The source said the discussions had the "blessing" of a troika of lenders
from the European Commission, the IMF and the European Central Bank.



It gets better.  A lot of money in Cyprus is British money, particularly
soldiers who are stationed there. The British government has said it will
reimburse its soldiers, meaning the British tax payers is being hit up to
pay for the financial problems of Cyprus.

(
http://www.dailymail.co.uk/news/article-2294971/The-great-EU-bank-robbery-British-taxpayers-bail-victims-outrageous-raid.html)


UK taxpayers will have to compensate thousands of Britons hit by a shock
raid on bank accounts in Cyprus.

The debt-stricken island, which is home to around 3,000 British military
personnel and civil servants, is being given an £8.7billion EU rescue
package.

But – in a move condemned as ‘robbery’ – Germany says it will not fund the
emergency deal unless every saver with a deposit account contributes via a
bank tax.

Account holders will lose 9.9 per cent of all deposits over 100,000 euros
(£85,000), with a 6.75 per cent levy on smaller amounts.
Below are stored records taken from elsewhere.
Lemma config_lines_ignored_witness :
  SimApp.config_lines (["hit_poll=2000"%string] ++ "volume=11"%string :: ["cs2.exe"%string]) SimApp.conf
  = SimApp.config_lines (["hit_poll=2000"%string] ++ ["cs2.exe"%string]) SimApp.conf.
Proof.
  apply (@config_lines_ignored ascii_TrimSpace ascii_ToLower win_Base SimApp.int_bits).
  vm_compute. reflexivity.
Defined.

Lemma config_lines_sequence_witness :
  snd (SimApp.config_lines (["hit_poll=500"%string] ++ ["cs2.exe"%string]) SimApp.conf)
  = Some (ErrPolling (ErrUnsupportedRate 500)) /\
  SimApp.config_lines (["hit_poll=2000"%string] ++ ["cs2.exe"%string]) SimApp.conf
  = SimApp.config_lines ["cs2.exe"%string]
      (fst (SimApp.config_lines ["hit_poll=2000"%string] SimApp.conf)).
Proof.
  split.
  - apply (proj1 (config_lines_sequence ascii_TrimSpace ascii_ToLower win_Base
                    SimApp.int_bits ["hit_poll=500"%string] ["cs2.exe"%string]
                    SimApp.conf)).
    vm_compute. reflexivity.
  - apply (proj2 (config_lines_sequence ascii_TrimSpace ascii_ToLower win_Base
                    SimApp.int_bits ["hit_poll=2000"%string] ["cs2.exe"%string]
                    SimApp.conf)).
    vm_compute. reflexivity.
Defined.

Lemma config_lines_last_wins_witness :
  setting_field SHitPoll
    (fst (SimApp.config_lines
            (["hit_poll=2000"%string] ++
             "hit_poll=4000"%string :: ["volume=11"%string; "cs2.exe"%string])
            SimApp.conf))
  = setting_stored ascii_TrimSpace ascii_ToLower SimApp.int_bits SHitPoll "4000".
Proof.
  apply (proj1 (config_lines_last_wins ascii_TrimSpace ascii_ToLower win_Base
                  SimApp.int_bits SHitPoll ["hit_poll=2000"%string] "hit_poll=4000"
                  "4000" ["volume=11"; "cs2.exe"]%string SimApp.conf)).
  - vm_compute. reflexivity.
  - vm_compute. reflexivity.
  - intros t [<-|[<-|[]]]; vm_compute; reflexivity.
Defined.

Lemma loadConfig_result_witness :
  (exists cfg,
      fst (fst (value (SimApp.loadConfig SimApp.desk_game SimApp.conf_path 0%nat)))
      = Some cfg /\ valid_config cfg) /\
  value (SimApp.loadConfig SimApp.desk_game "C:\nowhere.conf" 0%nat)
  = (None, zeroTime, Some (ErrFile SimApp.ENOENT)).
Proof.
  split.
  - pose proof (loadConfig_result (SimApp.fs SimApp.desk_game) ascii_TrimSpace
                  ascii_ToLower win_Base SimApp.int_bits SimApp.conf_path 0%nat) as H.
    cbv zeta in H. destruct H as (H & _).
    destruct H as (cfg & E & V & _); [vm_compute; reflexivity|].
    exists cfg. split; assumption.
  - pose proof (loadConfig_result (SimApp.fs SimApp.desk_game) ascii_TrimSpace
                  ascii_ToLower win_Base SimApp.int_bits "C:\nowhere.conf" 0%nat) as H.
    cbv zeta in H. destruct H as (_ & _ & H & _).
    apply (H SimApp.ENOENT). vm_compute. reflexivity.
Defined.

Lemma reloadConfigIfChanged_keeps_valid_witness :
  valid_config
    (fst (fst (value (SimApp.reloadConfigIfChanged SimApp.desk_bad SimApp.conf_path
                        SimApp.conf 1700 0%nat)))) /\
  fst (fst (value (SimApp.reloadConfigIfChanged SimApp.desk_bad SimApp.conf_path
                     SimApp.conf 1700 0%nat))) = SimApp.conf.
Proof.
  pose proof (reloadConfigIfChanged_keeps_valid (SimApp.fs SimApp.desk_bad)
                ascii_TrimSpace ascii_ToLower win_Base SimApp.int_bits
                SimApp.conf_path SimApp.conf 1700 0%nat) as H.
  cbv zeta in H. destruct H as (A & B & _).
  split.
  - apply A. exact conf_valid.
  - apply B. vm_compute. discriminate.
Defined.

Lemma tickOnce_idle_witness :
  SimApp.tickOnce sys_abc SimApp.desk_idle SimApp.conf zeroApplied 0%nat
  = Out (TickIdle, zeroApplied)
        (world (App.ForegroundProcessName (SimApp.user SimApp.desk_idle)
                  ascii_ToLower win_Base 0%nat)) [].
Proof.
  apply (tickOnce_idle (Sim.os sys_abc) (SimApp.user SimApp.desk_idle) ascii_ToLower
           win_Base Sim.bits SimApp.conf zeroApplied 0%nat).
  left. vm_compute. discriminate.
Defined.

Lemma tickOnce_record_witness :
  snd (value (SimApp.tickOnce sys_abc SimApp.desk_game SimApp.conf zeroApplied 0%nat))
  = {| perf := PerfCompetitiveMSOn; poll := 4000; ok := true |}.
Proof.
  pose proof (tickOnce_record (Sim.os sys_abc) (SimApp.user SimApp.desk_game)
                ascii_ToLower win_Base Sim.bits SimApp.conf zeroApplied 0%nat) as H.
  cbv zeta in H. destruct H as (H & _).
  apply (H true "cs2.exe"%string). vm_compute. reflexivity.
Defined.

Lemma tickOnce_valid_config_witness :
  exists path rep1 rep2,
    sends (emitted (SimApp.tickOnce sys_abc SimApp.desk_game SimApp.conf
                      zeroApplied 0%nat))
    = [EvSendFeatureReport path rep1 None; EvSendFeatureReport path rep2 None] /\
    nth_error rep1 5 = Some PerfCompetitiveMSOn /\
    nth_error rep2 5 = Some (fst (pollingToYY 4000)).
Proof.
  pose proof (tickOnce_valid_config (Sim.os sys_abc) (SimApp.user SimApp.desk_game)
                ascii_ToLower win_Base Sim.bits zeroApplied 0%nat conf_valid) as H.
  cbv zeta in H. destruct H as (_ & _ & H).
  destruct (H true "cs2.exe"%string PerfCompetitiveMSOn 4000)
    as (path & rep1 & rep2 & S & _ & P & _ & Q); [vm_compute; reflexivity|].
  exists path, rep1, rep2. repeat split; assumption.
Defined.

Lemma mainTurn_invariant_witness :
  valid_config
    (App.st_cfg
       (value (SimApp.mainTurn sys_abc SimApp.desk_game SimApp.conf_path
                 {| App.st_cfg := SimApp.conf; App.st_modTime := 1700;
                    App.st_last := zeroApplied; App.st_lastErr := EmptyString |}
                 0%nat))).
Proof.
  pose proof (@mainTurn_invariant _ (Sim.os sys_abc) (SimApp.fs SimApp.desk_game)
                (SimApp.user SimApp.desk_game) ascii_TrimSpace ascii_ToLower win_Base
                SimApp.Error SimApp.int_bits Sim.bits SimApp.conf_path
                {| App.st_cfg := SimApp.conf; App.st_modTime := 1700;
                   App.st_last := zeroApplied; App.st_lastErr := EmptyString |}
                0%nat conf_valid) as H.
  cbv zeta in H. destruct H as (H & _). exact H.
Defined.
George Osborne said last night the Treasury will help out military staff
and officials. But it is thought 60,000 other Britons, including holiday
homeowners and expats, will lose out.

They are thought to have about £1.7billion in Cyprus’s banks – exposing
them to a potential levy of at least £115million – or an average of £1,900
each. In yet another eurozone crisis:

* Cypriot banks banned online transfers and emptied cashpoints to stop
withdrawals;

* The levy could be automatically taken from accounts as early as Wednesday;

* British tourists were told to ensure they had multiple sources of money;

* The chief minister of the euro area refused to rule out similar levies
elsewhere;

* Analysts said the raid could fall foul of the European Convention on
Human Rights;

* Traders are braced for turbulence on international stock markets today.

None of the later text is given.